- _About this task_
If a line in the records below contains the word "result", copy it out.

Segment Start: Data extract

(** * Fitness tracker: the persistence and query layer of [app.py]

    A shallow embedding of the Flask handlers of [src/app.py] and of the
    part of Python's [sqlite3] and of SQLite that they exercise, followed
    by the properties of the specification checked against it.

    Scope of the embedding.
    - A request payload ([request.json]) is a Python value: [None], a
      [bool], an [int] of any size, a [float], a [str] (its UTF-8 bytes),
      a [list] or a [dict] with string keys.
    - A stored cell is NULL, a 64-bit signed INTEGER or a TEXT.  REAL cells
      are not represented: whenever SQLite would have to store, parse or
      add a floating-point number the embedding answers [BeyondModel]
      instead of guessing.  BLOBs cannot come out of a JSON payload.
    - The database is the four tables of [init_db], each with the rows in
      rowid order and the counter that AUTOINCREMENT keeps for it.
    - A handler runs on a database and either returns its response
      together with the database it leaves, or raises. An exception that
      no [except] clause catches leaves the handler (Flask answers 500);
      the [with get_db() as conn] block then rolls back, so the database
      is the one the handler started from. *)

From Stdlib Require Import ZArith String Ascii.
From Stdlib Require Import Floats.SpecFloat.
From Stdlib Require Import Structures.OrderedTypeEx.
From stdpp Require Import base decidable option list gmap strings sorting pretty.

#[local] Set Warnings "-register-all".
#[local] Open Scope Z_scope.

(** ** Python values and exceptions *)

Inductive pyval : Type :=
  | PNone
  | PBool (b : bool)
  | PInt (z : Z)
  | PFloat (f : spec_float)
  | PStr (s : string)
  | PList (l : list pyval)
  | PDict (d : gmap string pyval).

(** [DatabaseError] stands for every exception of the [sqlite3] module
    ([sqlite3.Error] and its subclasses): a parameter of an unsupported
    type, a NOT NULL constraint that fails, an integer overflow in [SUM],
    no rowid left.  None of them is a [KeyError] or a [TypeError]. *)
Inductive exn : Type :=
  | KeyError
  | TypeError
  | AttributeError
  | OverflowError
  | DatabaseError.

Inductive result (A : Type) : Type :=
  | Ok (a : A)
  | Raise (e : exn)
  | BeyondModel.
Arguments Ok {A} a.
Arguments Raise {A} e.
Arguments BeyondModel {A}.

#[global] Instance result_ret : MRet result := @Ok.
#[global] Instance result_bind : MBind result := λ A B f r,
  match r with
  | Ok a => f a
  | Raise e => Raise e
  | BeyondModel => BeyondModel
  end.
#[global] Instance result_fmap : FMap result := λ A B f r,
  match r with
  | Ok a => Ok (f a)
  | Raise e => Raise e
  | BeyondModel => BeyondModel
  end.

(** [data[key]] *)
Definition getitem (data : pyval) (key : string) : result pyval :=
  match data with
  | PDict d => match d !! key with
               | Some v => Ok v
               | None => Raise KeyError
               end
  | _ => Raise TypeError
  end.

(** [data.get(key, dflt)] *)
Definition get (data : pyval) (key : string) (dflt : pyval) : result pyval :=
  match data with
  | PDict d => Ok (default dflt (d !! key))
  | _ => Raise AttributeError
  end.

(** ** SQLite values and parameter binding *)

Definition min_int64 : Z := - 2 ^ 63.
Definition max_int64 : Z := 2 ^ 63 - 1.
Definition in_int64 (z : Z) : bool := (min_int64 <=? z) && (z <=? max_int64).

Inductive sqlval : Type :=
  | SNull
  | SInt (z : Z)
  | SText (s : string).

Segment End: Data extract

- _Problem solution_
Inductive result (A : Type) : Type :=
#[global] Instance result_ret : MRet result := @Ok.
#[global] Instance result_bind : MBind result := λ A B f r,
#[global] Instance result_fmap : FMap result := λ A B f r,
Definition getitem (data : pyval) (key : string) : result pyval :=
Definition get (data : pyval) (key : string) (dflt : pyval) : result pyval :=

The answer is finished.